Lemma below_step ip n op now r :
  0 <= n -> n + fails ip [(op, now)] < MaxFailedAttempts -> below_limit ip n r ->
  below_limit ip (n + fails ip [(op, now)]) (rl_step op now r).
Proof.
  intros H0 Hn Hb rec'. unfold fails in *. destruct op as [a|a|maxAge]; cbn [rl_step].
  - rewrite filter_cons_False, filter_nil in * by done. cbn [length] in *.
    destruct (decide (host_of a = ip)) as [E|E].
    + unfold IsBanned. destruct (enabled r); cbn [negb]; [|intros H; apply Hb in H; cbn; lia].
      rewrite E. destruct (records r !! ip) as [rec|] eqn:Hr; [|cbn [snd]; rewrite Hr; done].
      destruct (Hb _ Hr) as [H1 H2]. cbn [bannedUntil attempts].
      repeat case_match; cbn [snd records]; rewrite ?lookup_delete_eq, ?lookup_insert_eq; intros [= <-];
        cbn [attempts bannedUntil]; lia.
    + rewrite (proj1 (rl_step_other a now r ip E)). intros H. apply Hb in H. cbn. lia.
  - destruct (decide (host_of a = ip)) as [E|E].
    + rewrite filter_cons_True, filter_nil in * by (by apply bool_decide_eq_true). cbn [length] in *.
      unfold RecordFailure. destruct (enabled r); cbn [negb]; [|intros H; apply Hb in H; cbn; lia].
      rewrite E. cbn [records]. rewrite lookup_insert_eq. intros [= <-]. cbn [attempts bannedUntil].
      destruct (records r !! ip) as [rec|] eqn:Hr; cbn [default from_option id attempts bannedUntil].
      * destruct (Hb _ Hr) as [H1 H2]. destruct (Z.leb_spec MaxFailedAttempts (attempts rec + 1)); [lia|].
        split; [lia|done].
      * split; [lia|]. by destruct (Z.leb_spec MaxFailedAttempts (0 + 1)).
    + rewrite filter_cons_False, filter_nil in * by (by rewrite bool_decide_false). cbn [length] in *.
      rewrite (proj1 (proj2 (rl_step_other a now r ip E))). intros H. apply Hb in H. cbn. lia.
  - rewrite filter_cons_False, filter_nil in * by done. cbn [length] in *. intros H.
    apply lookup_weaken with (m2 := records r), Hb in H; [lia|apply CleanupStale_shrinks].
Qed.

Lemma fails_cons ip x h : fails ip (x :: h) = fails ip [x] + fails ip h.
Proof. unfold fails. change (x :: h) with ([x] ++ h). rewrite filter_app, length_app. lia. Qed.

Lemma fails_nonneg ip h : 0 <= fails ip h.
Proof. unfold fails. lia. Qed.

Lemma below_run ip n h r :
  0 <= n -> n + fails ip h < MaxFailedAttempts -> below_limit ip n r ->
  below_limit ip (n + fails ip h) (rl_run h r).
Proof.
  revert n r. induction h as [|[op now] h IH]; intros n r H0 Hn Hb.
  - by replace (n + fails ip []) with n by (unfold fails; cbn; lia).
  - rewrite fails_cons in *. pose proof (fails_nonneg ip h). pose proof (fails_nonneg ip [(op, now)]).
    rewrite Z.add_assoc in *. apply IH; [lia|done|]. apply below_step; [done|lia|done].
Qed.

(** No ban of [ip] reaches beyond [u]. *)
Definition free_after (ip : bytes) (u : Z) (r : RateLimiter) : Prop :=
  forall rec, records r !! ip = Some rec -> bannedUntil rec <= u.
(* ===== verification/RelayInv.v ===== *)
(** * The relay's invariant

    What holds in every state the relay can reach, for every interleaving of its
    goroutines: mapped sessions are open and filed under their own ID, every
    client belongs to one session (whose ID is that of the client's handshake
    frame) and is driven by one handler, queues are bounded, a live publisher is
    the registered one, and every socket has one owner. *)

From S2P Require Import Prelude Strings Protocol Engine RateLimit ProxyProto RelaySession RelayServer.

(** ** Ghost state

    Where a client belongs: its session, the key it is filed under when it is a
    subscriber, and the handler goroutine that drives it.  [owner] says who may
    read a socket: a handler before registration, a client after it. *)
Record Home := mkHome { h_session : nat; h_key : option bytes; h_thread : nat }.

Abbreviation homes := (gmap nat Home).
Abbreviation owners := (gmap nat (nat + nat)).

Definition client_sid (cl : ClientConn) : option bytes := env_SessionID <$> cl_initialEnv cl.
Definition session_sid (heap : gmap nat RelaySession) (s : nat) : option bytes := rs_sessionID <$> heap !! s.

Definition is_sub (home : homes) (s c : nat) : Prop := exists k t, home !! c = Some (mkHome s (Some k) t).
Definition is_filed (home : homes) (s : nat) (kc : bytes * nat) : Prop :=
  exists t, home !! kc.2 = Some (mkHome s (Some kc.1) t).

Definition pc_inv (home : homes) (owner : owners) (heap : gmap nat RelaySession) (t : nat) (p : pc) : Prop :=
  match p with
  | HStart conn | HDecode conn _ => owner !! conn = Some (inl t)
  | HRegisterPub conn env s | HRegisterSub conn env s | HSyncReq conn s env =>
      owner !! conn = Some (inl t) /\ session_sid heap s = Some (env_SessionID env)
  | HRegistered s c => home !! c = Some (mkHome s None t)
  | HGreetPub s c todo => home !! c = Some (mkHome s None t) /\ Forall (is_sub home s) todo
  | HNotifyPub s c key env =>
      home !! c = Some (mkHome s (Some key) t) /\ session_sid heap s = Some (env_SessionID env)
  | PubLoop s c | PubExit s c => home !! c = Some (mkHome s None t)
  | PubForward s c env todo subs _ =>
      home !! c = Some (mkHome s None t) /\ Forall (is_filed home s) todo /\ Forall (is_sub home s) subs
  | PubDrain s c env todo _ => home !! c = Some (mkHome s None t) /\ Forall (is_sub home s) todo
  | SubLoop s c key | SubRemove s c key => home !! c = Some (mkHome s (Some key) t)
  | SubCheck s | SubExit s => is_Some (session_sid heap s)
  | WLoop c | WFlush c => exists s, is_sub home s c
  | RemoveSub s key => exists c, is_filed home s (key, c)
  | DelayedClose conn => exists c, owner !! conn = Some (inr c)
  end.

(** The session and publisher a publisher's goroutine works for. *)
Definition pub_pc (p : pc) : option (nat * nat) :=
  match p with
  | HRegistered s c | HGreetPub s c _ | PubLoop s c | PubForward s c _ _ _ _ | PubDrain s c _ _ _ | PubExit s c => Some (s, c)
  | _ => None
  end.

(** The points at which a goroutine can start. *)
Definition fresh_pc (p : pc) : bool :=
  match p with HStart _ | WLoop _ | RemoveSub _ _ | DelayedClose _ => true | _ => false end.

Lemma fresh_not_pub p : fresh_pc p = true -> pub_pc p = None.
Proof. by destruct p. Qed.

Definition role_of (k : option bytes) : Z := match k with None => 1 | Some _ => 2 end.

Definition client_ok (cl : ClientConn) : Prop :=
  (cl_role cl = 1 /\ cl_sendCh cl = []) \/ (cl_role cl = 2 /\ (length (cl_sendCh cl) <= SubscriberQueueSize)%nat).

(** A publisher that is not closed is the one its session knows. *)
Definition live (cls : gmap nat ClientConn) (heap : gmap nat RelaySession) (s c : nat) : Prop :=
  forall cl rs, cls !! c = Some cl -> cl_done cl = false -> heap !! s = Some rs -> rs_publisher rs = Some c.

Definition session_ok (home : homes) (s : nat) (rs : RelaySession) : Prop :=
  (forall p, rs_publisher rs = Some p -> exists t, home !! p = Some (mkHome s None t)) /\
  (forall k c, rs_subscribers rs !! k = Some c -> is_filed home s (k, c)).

· · · · ·

## Task to carry out
A single number is required: the count of lines in the listing that contain the string "DelayedClose".

## Exercise result
2